Douglas Stebila
An end-to-end systems approach to elliptic curve cryptography
Abstract
Since its proposal by Victor Miller and Neal Koblitz in the mid 1980s, elliptic curve cryptography (ECC) has evolved into a mature public-key cryptosystem. Offering the smallest key size and the highest strength per bit, its computational efficiency can benefit both client devices and server machines. We have designed a programmable hardware accelerator to speed up point multiplication for elliptic curves over binary polynomial fields GF(2m). The accelerator is based on a scalable architecture capable of handling curves of arbitrary field degrees up to m=255. In addition, it delivers optimized performance for a set of commonly used curves through hard-wired reduction logic. A prototype implementation running in a Xilinx XCV2000E FPGA at 66.4 MHz shows a performance of 6987 point multiplications per second for GF(2163).

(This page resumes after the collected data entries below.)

(* ===== verification/Policy.v ===== *)
(** * [src/policy.rs]: when a message triggers a run, and with which prompt *)

From S2P Require Import Prelude Text Config Webex.

Local Open Scope N_scope.

(** ** Data *)

Inductive TriggerDecision : Type :=
| Matched
| RoomDisabled
| SenderNotAllowed
| MissingSelfPersonId
| NotMentioned
| PrefixNotMatched.

Record MessageContext : Type := mkMessageContext {
  mc_message_id : str;
  mc_room_id : str;
  mc_person_id : option str;
  mc_person_email : option str;
  mc_body : str
}.

(** ** Operations *)

Definition message_body (m : Message) : str := default [] (opt_or (text m) (markdown m)).

Definition from_message (m : Message) : option MessageContext :=
  match id m, room_id m with
  | Some message_id, Some rid => Some (mkMessageContext message_id rid (person_id m) (person_email m) (message_body m))
  | _, _ => None
  end.

Definition sender_allowed (p : RoomPolicy) (m : Message) : bool :=
  if allow_all_senders p then true
  else if is_empty (rp_allowed_person_ids p) && is_empty (rp_allowed_person_emails p) then false
  else
    let person_id_allowed :=
      is_some_and (person_id m) (fun pid => any (fun id => str_eqb id pid) (rp_allowed_person_ids p)) in
    let person_email_allowed :=
      is_some_and (person_email m) (fun e => any (fun allowed => eq_ignore_ascii_case allowed e) (rp_allowed_person_emails p)) in
    person_id_allowed || person_email_allowed.

Definition prefix_matches (body prefix : str) : bool :=
  match strip_prefix prefix (trim_start body) with
  | None => false
  | Some rest => is_empty rest || is_some_and (head rest) is_whitespace
  end.

Definition message_matches_prefix (m : Message) (prefixes : list str) : bool :=
  any (prefix_matches (message_body m)) prefixes.

Definition should_trigger (p : RoomPolicy) (m : Message) (self_person_id : option str) : TriggerDecision :=
  match trigger p with
  | Never => RoomDisabled
  | t =>
      if negb (sender_allowed p m) then SenderNotAllowed
      else match t with
      | Always => Matched
      | Never => RoomDisabled
      | Mention =>
          match self_person_id with
          | None => MissingSelfPersonId
          | Some self => if any (fun pid => str_eqb pid self) (mentioned_people m) then Matched else NotMentioned
          end
      | Prefix => if message_matches_prefix m (prefixes p) then Matched else PrefixNotMatched
      end
  end.

Definition render_prompt (template : str) (c : MessageContext) : str :=
  replace (lit "{body}") (mc_body c)
    (replace (lit "{person_email}") (default [] (mc_person_email c))
      (replace (lit "{person_id}") (default [] (mc_person_id c))
        (replace (lit "{message_id}") (mc_message_id c)
          (replace (lit "{room_id}") (mc_room_id c) template)))).

Definition truncation_suffix : str := 10 :: lit "[truncated]".

(** The loop of [trim_to_chars] over [value.chars().enumerate()]. *)
Fixpoint trim_loop (max_chars index : N) (value : str) : str :=
  match value with
  | [] => []
  | c :: value' => if max_chars <=? index then truncation_suffix else c :: trim_loop max_chars (index + 1) value'
  end.

Definition trim_to_chars (value : str) (max_chars : N) : str := trim_loop (N.max max_chars 1) 0 value.

(** ** Specifications *)

(** Who may address a room. *)
Definition authorized (p : RoomPolicy) (m : Message) : Prop :=
  allow_all_senders p = true
  \/ (exists pid, person_id m = Some pid /\ pid ∈ rp_allowed_person_ids p)
  \/ (exists e allowed, person_email m = Some e /\ allowed ∈ rp_allowed_person_emails p
        /\ to_ascii_lowercase allowed = to_ascii_lowercase e).

(** The body, after leading white space, is [prefix] followed by a word boundary. *)
Definition invokes (body prefix : str) : Prop :=
  exists rest, trim_start body = prefix ++ rest
    /\ (rest = [] \/ exists c r, rest = c :: r /\ is_whitespace c = true).

Definition addressed (p : RoomPolicy) (m : Message) (self_person_id : option str) : Prop :=
  match trigger p with
  | Always => True
  | Never => False
  | Mention => exists self, self_person_id = Some self /\ self ∈ mentioned_people m
  | Prefix => exists prefix, prefix ∈ prefixes p /\ invokes (message_body m) prefix
  end.

(** ** Lemmas *)

Lemma sender_allowed_spec p m : sender_allowed p m = true <-> authorized p m.
Proof.
  unfold sender_allowed, authorized. destruct (allow_all_senders p); [naive_solver|].
  assert (is_some_and (person_id m) (fun pid => any (fun id => str_eqb id pid) (rp_allowed_person_ids p)) = true
          <-> exists pid, person_id m = Some pid /\ pid ∈ rp_allowed_person_ids p) as H1.
  { destruct (person_id m) as [pid|]; cbn; [|naive_solver]. rewrite any_true. setoid_rewrite str_eqb_eq. naive_solver. }
  assert (is_some_and (person_email m) (fun e => any (fun allowed => eq_ignore_ascii_case allowed e) (rp_allowed_person_emails p)) = true
          <-> exists e allowed, person_email m = Some e /\ allowed ∈ rp_allowed_person_emails p
                /\ to_ascii_lowercase allowed = to_ascii_lowercase e) as H2.
  { destruct (person_email m) as [e|]; cbn; [|naive_solver]. rewrite any_true.
    unfold eq_ignore_ascii_case. setoid_rewrite str_eqb_eq. naive_solver. }
  destruct (_ && _) eqn:E; [|rewrite orb_true_iff, H1, H2; split; [by right|by intros [|]]].
  apply andb_true_iff in E as [->%is_empty_true ->%is_empty_true].
  split; [done|]. intros [[=]|[(pid & _ & H)|(e & a & _ & H & _)]]; by apply not_elem_of_nil in H.
Qed.

Lemma prefix_matches_spec body prefix : prefix_matches body prefix = true <-> invokes body prefix.
Proof.
  unfold prefix_matches, invokes. setoid_rewrite <-strip_prefix_spec.
  destruct (strip_prefix prefix (trim_start body)) as [rest|]; [|naive_solver].
  rewrite orb_true_iff, is_empty_true. destruct rest; cbn; naive_solver.
Qed.

Lemma should_trigger_matched p m self :
  should_trigger p m self = Matched <-> authorized p m /\ addressed p m self.
Proof.
  unfold should_trigger, addressed. rewrite <-sender_allowed_spec.
  destruct (trigger p); destruct (sender_allowed p m); cbn; try naive_solver.
  - destruct self as [s|]; [|naive_solver]. destruct (any _ _) eqn:E.
    + apply any_true in E as (x & Hx & ->%str_eqb_eq). naive_solver.
    + split; [done|]. intros [_ (s' & [= <-] & Hs)]. rewrite any_false in E.
      specialize (E _ Hs). by rewrite str_eqb_refl in E.
  - unfold message_matches_prefix. destruct (any _ _) eqn:E.
    + apply any_true in E as (x & Hx & H%prefix_matches_spec). naive_solver.
    + split; [done|]. intros [_ (x & Hx & H%prefix_matches_spec)]. rewrite any_false in E. by rewrite E in H.
Qed.

Lemma trim_loop_spec max index (value : str) :
  index <= max ->
  trim_loop max index value =
  if char_count value <=? max - index then value
  else take (N.to_nat (max - index)) value ++ truncation_suffix.
Proof.
  unfold char_count. revert index. induction value as [|c value IH]; intros index Hi; cbn [trim_loop].
  { rewrite len_nil. by decide_N. }
  rewrite len_cons. destruct (N.leb_spec max index) as [Hle|Hlt].
  - assert (max - index = 0) as -> by lia. by decide_N.
  - rewrite IH by lia. assert (N.to_nat (max - index) = S (N.to_nat (max - (index + 1)))) as -> by lia.
    destruct (N.leb_spec (len value) (max - (index + 1))); by decide_N.
Qed.

Lemma trim_to_chars_spec (value : str) max_chars :
  trim_to_chars value max_chars =
  if char_count value <=? N.max max_chars 1 then value
  else take (N.to_nat (N.max max_chars 1)) value ++ truncation_suffix.
Proof. unfold trim_to_chars. rewrite trim_loop_spec by lia. by rewrite N.sub_0_r. Qed.

Lemma trim_to_chars_count (value : str) max_chars :
  char_count (trim_to_chars value max_chars) <= N.max max_chars 1 + 12.
Proof.
  rewrite trim_to_chars_spec. destruct (N.leb_spec (char_count value) (N.max max_chars 1)); [lia|].
  unfold char_count, len in *. rewrite length_app, length_take. cbn [length truncation_suffix lit]. lia.
Qed.

Lemma trim_to_chars_id (value : str) max_chars :
  char_count value <= N.max max_chars 1 -> trim_to_chars value max_chars = value.
Proof. intros H. rewrite trim_to_chars_spec. by decide_N. Qed.

(** ** Properties *)

Definition sample_message : Message :=
  mkMessage (Some (lit "message-1")) (Some (lit "room-1")) None (Some (lit "person-1"))
    (Some (lit "Joey@Example.com")) (Some (lit "@codex summarize")) None None [lit "bot-person"] None.

(** a message triggers a run exactly when its sender is authorized for the room (all
    senders, a listed person ID, or a listed e-mail up to ASCII case; an empty allowlist
    authorizes nobody) and it is addressed to the bot the way the room's trigger mode asks
    (always, a mention of the bot itself, or a configured prefix at a word boundary);
    otherwise the decision names the first reason, and a disabled room is never matched. *)
Theorem should_trigger_spec (p : RoomPolicy) (m : Message) (self : option str) :
  (should_trigger p m self = Matched <-> authorized p m /\ addressed p m self) /\
  (should_trigger p m self = SenderNotAllowed <-> trigger p <> Never /\ ~ authorized p m) /\
  (should_trigger p m self = RoomDisabled <-> trigger p = Never).
Proof.
  split; [apply should_trigger_matched|]. rewrite <-sender_allowed_spec. unfold should_trigger.
  destruct (trigger p), (sender_allowed p m), self; cbn; repeat (case_match; cbn); naive_solver.
Qed.

(** truncation keeps a prefix of the requested number of characters: a short text is
    unchanged, a long one becomes its first [max_chars] characters (at least one) and the
    truncation mark, and the result never exceeds the limit by more than that mark. *)
Theorem trim_to_chars_bounded (value : str) (max_chars : N) :
  (char_count value <= N.max max_chars 1 -> trim_to_chars value max_chars = value) /\
  (N.max max_chars 1 < char_count value ->
     exists rest, value = take (N.to_nat (N.max max_chars 1)) value ++ rest /\ rest <> []
       /\ trim_to_chars value max_chars = take (N.to_nat (N.max max_chars 1)) value ++ truncation_suffix) /\
  char_count (trim_to_chars value max_chars) <= N.max max_chars 1 + char_count truncation_suffix.
Proof.
  split; [apply trim_to_chars_id|]. split; [|apply trim_to_chars_count].
  intros H. exists (drop (N.to_nat (N.max max_chars 1)) value). split; [by rewrite take_drop|]. split.
  - intros Hd. apply (f_equal length) in Hd. rewrite length_drop in Hd. unfold char_count, len in H. cbn in Hd. lia.
  - rewrite trim_to_chars_spec. by decide_N.
Qed.

Lemma trim_to_chars_bounded_witness :
  trim_to_chars (lit "abc") 3 = lit "abc" /\ char_count (trim_to_chars (lit "abcdef") 3) <= 15.
Proof.
  split; [apply (trim_to_chars_bounded (lit "abc") 3); vm_compute; discriminate|].
  apply (trim_to_chars_bounded (lit "abcdef") 3).
Defined.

We have integrated ECC into OpenSSL, today's dominant implementation of the secure Internet protocol SSL, and tested it with the Apache web server and open-source web browsers.
Keywords: elliptic curve cryptography, hardware accelerator, binary polynomial field arithmetic, Secure Sockets Layer (SSL)
Reference
Nils Gura, Sheueling Chang Shantz, Hans Eberle, Sumit Gupta, Vipul Gupta, Daniel Finchelstein, Edouard Goupy, Douglas Stebila. An end-to-end systems approach to elliptic curve cryptography. In Burton S. Kaliski Jr., Çetin K. Koç, Christof Paar, editors, Proc. Cryptographic Hardware and Embedded Systems (CHES) 2002, LNCS, vol. 2523, pp. 349-365. Springer, August 2002. © IACR.